Asparagus Cooking Tips

Asparagus is easy enough to cook. But then again, there are some blind spots when it comes to actually cooking it. If you’re not familiar in handling this vegetable, better take a look at the things you should do and what you should avoid doing.

  • When steaming asparagus, better tie all the spears together in one bundle. Ten to twelve stalks per bundle should do. Why? This would enable you to take them out of the pot or steamer all at the same time.
  • It is better not to serve asparagus cold. Spears that have been refrigerated will have a dull, lifeless flavour. Serve them warm or at room temperature instead.
  • Thinking of grilling asparagus spears?
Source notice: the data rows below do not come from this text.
(** * College metrics explorer: the metrics aggregator and its formatters

    A shallow embedding of [src/app.py]: the two formatters
    [format_currency] and [format_percentage], the aggregator
    [get_school_metrics], and the total-enrollment derivation performed by
    [main] on the aggregator's report.

    The records the aggregator reads are JSON documents decoded by Python
    ([response.json()]), so the embedding starts with the Python values such
    a document can hold and with the part of Python's behaviour the source
    relies on: [dict.get], [==] against an integer, [*] by an integer,
    truthiness, [str()], [int()] and the format specifications [".1f"],
    [",.2f"] and [","]. Floats are IEEE-754 binary64 numbers, taken from
    [SpecFloat] with precision 53 and maximal exponent 1024. *)

(** The rest of [src/app.py] follows the aggregator: the chart builder
    [create_demographic_chart] and the page [main], with the calls it makes
    to Streamlit kept as a log; then [fetch_school_data] of
    [src/data_loader.py], whose collaborators (the secrets, the HTTP
    client, the clock) are parameters. *)

From Stdlib Require Import ZArith Lia List Ascii String.
From Stdlib Require Import Floats.SpecFloat.
From stdpp Require Import gmap strings pretty.

#[local] Open Scope Z_scope.
#[local] Set Warnings "-register-all".

(** ** Exceptions and results *)

(** The built-in exceptions the modelled code can raise. *)
Inductive exn : Type :=
| AttributeError   (* a method looked up on an object that lacks it *)
| TypeError
| ValueError
| OverflowError
| KeyError.

Inductive res (A : Type) : Type :=
| Ok (a : A)
| Raise (e : exn).
Arguments Ok {A} a.
Arguments Raise {A} e.

Definition res_bind {A B : Type} (r : res A) (k : A -> res B) : res B :=
  match r with
  | Ok a => k a
  | Raise e => Raise e
  end.

(** ** Python values *)

(** What [json.loads] can produce.  A dictionary is read by key only, so it
    is a finite map; text is a string of bytes, ASCII in everything below. *)
Inductive value : Type :=
| VNone
| VBool (b : bool)
| VInt (n : Z)
| VFloat (f : spec_float)
| VStr (s : string)
| VList (l : list value)
| VDict (d : gmap string value).
(** C1, amended: applying the preprocessor a second time changes nothing
    exactly when its first result holds no match of any of the four
    patterns any more. *)
Theorem preprocess_twice_iff (U : unicode_tables) (x : text) :
  preprocess_sql_statement U (preprocess_sql_statement U x)
  = preprocess_sql_statement U x
  <-> any_rule_matches U (preprocess_sql_statement U x) = false.
Proof.
  apply preprocess_fixed_point.
Qed.

(** ** The global charset rewrite *)

Section CharsetFacts.
Variable U : unicode_tables.

Lemma lit_match_In (l c : char) :
  lit_match l c = true <-> In c (ignorecase_set l).
Proof.
  unfold lit_match. rewrite existsb_exists. split.
  - intros (x & Hx & E). apply N.eqb_eq in E. subst. exact Hx.
  - intros H. exists c. split; [exact H|apply N.eqb_refl].
Qed.

(** A pattern of literals matches the texts of its length whose
    characters match its literals one by one. *)
Lemma match_literals (l : text) :
  forall s rest,
    match_here U (map (fun c => (Lit c, One)) l) s = Some rest <->
    exists m, s = m ++ rest /\ length m = length l
              /\ forallb (fun p => lit_match p.1 p.2) (zip l m) = true.
Proof.
  induction l as [|a l IH]; intros s rest; simpl.
  - split.
    + intros [= <-]. exists []. auto.
    + intros (m & -> & Hm & _). destruct m; [reflexivity|discriminate].
  - destruct s as [|c s].
    + split; [discriminate|].
      intros (m & E & Hm & _). destruct m; discriminate.
    + destruct (lit_match a c) eqn:Ea.
      * rewrite IH. split.
        -- intros (m & -> & Hm & Hz). exists (c :: m). simpl.
           rewrite Ea, Hz, Hm. auto.
        -- intros (m & E & Hm & Hz). destruct m as [|c' m]; [discriminate|].
           simpl in E, Hm, Hz. injection E as -> ->.
           apply andb_true_iff in Hz as [_ Hz].
           exists m. auto.
      * split; [discriminate|].
        intros (m & E & Hm & Hz). destruct m as [|c' m]; [discriminate|].
        simpl in E, Hz. injection E as -> ->.
        rewrite Ea in Hz. discriminate.
Qed.

Lemma match_charset (s rest : text) :
  match_here U charset_pattern s = Some rest <->
  exists occ, s = occ ++ rest /\ is_utf8mb4 occ = true.
Proof.
  unfold charset_pattern, lits. rewrite match_literals.
  unfold is_utf8mb4. split; intros (m & E & H).
  - exists m. split; [exact E|]. destruct H as [Hm Hz].
    apply andb_true_iff. split; [|exact Hz].
    apply Nat.eqb_eq. rewrite Hm. reflexivity.
  - exists m. split; [exact E|]. apply andb_true_iff in H as [Hm Hz].
    apply Nat.eqb_eq in Hm. split; [rewrite Hm; reflexivity|exact Hz].
Qed.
When you shop for stalks, do not choose those thick ones even if they may seem nice to look at. Thick asparagus stalks are hard to grill because they burn on the outside even before the insides get cooked. If you have already bought thick stalks for grilling, blanch them first for a minute or two before grilling.
  • When easier asparagus grilling, it would be easier to skewer five to six spears together. Make sure to leave enough space between each stalk. This way, they would be easier to turn while cooked. Taking them out of the grill will also be a effortless.
  • Are you going to cook asparagus that has been stored in the fridge too long? Limp spears are still salvageable. How? Simply trim the ends of each stalk and put them in a glass filled with two inches of cold water. Cover the glass with a plastic bag and place in the fridge for an hour. You should see your asparagus come back to life after that.